[Stored data entries]

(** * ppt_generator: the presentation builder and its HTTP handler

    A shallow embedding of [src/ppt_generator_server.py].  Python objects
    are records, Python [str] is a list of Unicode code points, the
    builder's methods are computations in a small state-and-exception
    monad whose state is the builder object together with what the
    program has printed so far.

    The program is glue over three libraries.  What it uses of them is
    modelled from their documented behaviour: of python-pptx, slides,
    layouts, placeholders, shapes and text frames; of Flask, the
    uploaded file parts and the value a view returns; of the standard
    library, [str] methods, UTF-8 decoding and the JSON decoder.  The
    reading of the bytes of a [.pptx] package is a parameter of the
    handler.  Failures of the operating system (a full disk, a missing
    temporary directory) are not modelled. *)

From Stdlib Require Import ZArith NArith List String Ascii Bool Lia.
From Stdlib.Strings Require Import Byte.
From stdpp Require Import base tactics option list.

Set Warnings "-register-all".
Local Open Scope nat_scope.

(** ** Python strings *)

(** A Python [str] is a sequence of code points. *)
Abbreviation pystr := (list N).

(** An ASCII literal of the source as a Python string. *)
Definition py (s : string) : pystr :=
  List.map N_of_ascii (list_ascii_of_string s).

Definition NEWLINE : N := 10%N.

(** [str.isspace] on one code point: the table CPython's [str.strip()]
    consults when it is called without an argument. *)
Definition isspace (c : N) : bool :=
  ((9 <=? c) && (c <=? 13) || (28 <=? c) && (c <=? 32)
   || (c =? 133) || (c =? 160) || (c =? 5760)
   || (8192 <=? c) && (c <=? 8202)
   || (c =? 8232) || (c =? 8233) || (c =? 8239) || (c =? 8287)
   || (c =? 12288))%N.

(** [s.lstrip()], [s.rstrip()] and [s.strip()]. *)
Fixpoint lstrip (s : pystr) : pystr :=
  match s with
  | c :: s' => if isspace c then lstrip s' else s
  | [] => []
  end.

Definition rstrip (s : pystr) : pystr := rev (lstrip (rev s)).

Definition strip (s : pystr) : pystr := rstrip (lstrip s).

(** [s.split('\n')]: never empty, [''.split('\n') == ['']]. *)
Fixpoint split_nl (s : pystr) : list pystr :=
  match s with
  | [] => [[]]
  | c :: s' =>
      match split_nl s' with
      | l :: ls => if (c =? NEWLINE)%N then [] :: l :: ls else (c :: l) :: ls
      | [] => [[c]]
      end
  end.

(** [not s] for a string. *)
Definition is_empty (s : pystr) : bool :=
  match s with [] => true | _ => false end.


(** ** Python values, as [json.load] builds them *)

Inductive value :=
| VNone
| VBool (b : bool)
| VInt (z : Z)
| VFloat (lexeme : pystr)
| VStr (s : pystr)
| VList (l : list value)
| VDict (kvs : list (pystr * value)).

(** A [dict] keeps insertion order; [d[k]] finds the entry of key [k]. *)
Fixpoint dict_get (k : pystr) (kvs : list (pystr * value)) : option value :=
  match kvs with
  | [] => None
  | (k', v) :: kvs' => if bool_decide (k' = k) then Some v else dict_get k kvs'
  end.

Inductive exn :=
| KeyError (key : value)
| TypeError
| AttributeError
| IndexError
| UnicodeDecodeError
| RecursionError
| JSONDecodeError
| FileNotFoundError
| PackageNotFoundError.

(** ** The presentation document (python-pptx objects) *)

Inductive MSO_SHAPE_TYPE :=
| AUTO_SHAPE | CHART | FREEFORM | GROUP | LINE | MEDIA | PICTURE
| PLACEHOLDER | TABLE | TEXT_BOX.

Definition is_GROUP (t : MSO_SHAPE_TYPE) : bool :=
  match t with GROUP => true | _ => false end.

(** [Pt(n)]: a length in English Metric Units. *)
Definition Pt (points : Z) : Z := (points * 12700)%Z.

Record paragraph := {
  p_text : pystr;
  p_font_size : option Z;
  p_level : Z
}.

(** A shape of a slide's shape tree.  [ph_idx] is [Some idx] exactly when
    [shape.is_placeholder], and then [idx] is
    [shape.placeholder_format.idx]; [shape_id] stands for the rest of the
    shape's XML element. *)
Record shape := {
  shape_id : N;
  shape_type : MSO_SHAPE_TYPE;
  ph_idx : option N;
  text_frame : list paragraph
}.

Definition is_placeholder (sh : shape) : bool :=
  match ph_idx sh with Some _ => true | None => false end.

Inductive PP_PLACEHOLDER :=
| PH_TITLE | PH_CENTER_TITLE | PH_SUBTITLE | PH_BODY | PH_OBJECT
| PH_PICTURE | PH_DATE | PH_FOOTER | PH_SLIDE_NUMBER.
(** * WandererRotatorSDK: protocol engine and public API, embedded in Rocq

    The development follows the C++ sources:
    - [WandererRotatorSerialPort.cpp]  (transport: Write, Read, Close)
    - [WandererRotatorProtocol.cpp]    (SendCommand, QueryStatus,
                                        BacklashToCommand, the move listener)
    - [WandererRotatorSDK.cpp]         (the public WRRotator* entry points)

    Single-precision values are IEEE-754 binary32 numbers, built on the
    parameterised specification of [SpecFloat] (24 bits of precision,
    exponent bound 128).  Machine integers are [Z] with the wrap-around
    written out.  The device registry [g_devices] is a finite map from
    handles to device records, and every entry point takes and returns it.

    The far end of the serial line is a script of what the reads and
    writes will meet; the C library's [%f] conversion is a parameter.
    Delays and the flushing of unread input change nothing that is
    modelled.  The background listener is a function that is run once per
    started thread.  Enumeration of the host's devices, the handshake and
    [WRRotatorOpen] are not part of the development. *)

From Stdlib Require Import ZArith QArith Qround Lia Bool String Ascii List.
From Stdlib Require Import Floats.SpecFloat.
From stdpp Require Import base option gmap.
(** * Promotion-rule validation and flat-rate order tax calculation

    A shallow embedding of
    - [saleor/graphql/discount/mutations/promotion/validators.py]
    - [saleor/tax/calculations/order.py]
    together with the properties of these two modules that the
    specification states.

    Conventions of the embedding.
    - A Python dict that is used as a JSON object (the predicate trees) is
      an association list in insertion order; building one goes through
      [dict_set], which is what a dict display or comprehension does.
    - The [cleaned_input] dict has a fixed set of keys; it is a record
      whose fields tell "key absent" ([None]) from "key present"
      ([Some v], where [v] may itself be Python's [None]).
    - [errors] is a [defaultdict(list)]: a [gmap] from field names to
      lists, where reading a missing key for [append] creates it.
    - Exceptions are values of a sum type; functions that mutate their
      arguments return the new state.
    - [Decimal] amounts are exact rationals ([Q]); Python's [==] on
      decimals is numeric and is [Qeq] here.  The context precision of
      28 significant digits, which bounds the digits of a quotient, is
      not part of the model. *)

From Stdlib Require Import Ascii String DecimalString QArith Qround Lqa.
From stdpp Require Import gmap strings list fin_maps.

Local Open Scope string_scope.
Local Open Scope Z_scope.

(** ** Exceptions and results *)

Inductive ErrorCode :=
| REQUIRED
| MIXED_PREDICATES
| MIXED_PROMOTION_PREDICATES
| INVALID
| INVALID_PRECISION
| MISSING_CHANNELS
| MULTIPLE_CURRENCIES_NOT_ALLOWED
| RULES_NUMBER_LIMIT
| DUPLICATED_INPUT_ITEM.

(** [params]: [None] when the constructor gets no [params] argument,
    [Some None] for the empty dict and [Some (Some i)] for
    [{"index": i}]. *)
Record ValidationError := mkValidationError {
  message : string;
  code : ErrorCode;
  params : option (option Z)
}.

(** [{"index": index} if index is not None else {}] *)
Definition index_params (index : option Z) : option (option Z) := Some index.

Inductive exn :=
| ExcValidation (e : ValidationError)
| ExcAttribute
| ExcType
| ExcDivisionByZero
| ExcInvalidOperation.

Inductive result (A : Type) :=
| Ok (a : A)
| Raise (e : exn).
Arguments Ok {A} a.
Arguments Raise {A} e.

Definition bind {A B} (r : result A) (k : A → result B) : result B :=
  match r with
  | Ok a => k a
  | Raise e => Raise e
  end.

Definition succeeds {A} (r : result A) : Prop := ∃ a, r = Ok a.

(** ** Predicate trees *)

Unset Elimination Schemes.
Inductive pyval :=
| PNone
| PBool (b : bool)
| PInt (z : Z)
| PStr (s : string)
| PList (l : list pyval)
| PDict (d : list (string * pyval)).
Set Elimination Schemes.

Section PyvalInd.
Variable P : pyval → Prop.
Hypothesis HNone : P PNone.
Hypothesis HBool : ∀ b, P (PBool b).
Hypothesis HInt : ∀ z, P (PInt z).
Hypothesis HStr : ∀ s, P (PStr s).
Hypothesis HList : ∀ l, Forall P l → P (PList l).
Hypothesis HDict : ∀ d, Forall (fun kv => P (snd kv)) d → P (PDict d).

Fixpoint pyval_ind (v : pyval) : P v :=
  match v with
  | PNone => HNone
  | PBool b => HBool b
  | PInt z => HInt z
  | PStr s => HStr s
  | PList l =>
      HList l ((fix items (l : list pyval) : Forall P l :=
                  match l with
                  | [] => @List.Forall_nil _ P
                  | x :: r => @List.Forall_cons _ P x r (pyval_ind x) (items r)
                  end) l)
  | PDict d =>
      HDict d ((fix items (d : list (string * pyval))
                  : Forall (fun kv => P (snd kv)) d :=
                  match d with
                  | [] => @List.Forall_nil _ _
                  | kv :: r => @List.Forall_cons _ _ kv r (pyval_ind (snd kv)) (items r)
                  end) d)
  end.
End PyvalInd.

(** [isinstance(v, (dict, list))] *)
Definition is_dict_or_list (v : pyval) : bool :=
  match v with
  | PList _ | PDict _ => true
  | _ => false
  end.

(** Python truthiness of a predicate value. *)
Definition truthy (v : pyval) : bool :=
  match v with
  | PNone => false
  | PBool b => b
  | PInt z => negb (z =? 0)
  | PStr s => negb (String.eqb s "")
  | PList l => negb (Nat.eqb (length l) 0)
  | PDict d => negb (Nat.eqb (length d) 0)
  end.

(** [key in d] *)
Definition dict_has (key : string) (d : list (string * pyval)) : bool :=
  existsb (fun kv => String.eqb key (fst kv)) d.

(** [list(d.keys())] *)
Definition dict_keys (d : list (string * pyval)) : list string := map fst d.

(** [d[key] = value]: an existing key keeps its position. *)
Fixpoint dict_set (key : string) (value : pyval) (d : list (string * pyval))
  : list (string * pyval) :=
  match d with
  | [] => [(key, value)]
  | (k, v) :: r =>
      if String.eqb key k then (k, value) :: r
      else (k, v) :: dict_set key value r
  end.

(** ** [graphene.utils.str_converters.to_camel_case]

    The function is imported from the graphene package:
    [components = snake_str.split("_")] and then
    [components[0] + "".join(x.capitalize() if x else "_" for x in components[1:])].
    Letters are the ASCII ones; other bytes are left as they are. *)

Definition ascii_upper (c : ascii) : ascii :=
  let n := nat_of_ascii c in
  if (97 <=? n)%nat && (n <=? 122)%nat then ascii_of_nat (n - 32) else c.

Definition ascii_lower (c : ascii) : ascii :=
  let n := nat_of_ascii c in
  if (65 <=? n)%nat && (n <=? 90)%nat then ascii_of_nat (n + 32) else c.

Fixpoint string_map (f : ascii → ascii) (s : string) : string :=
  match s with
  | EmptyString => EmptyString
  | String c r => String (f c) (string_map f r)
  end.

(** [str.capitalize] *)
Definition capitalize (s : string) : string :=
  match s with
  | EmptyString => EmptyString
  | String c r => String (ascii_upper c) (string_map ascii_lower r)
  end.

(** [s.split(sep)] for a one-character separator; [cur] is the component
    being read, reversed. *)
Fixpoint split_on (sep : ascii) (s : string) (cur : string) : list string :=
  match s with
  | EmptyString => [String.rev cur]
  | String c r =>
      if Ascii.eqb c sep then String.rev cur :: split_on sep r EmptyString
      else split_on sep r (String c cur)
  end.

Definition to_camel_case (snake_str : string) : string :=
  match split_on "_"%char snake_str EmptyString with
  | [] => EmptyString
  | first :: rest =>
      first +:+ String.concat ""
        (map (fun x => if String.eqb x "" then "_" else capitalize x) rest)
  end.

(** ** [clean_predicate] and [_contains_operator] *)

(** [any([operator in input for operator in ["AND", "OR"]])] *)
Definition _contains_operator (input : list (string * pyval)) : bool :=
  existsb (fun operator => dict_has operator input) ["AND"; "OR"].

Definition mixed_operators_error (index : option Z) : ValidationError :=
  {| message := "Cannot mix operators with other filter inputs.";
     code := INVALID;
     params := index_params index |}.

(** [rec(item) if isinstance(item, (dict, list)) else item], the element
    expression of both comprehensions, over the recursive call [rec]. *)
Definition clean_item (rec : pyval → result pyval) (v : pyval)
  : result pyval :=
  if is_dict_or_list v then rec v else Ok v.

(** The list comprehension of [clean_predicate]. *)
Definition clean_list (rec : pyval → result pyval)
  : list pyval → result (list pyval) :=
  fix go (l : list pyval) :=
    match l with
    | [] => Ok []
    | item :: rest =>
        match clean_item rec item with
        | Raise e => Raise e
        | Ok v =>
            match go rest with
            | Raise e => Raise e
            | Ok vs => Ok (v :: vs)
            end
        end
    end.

Instructions to follow: Only the lines with the string "isinstance" are wanted; pick them out of the records above and copy them.

Response for this exercise:
(** [isinstance(v, (dict, list))] *)
(** [rec(item) if isinstance(item, (dict, list)) else item], the element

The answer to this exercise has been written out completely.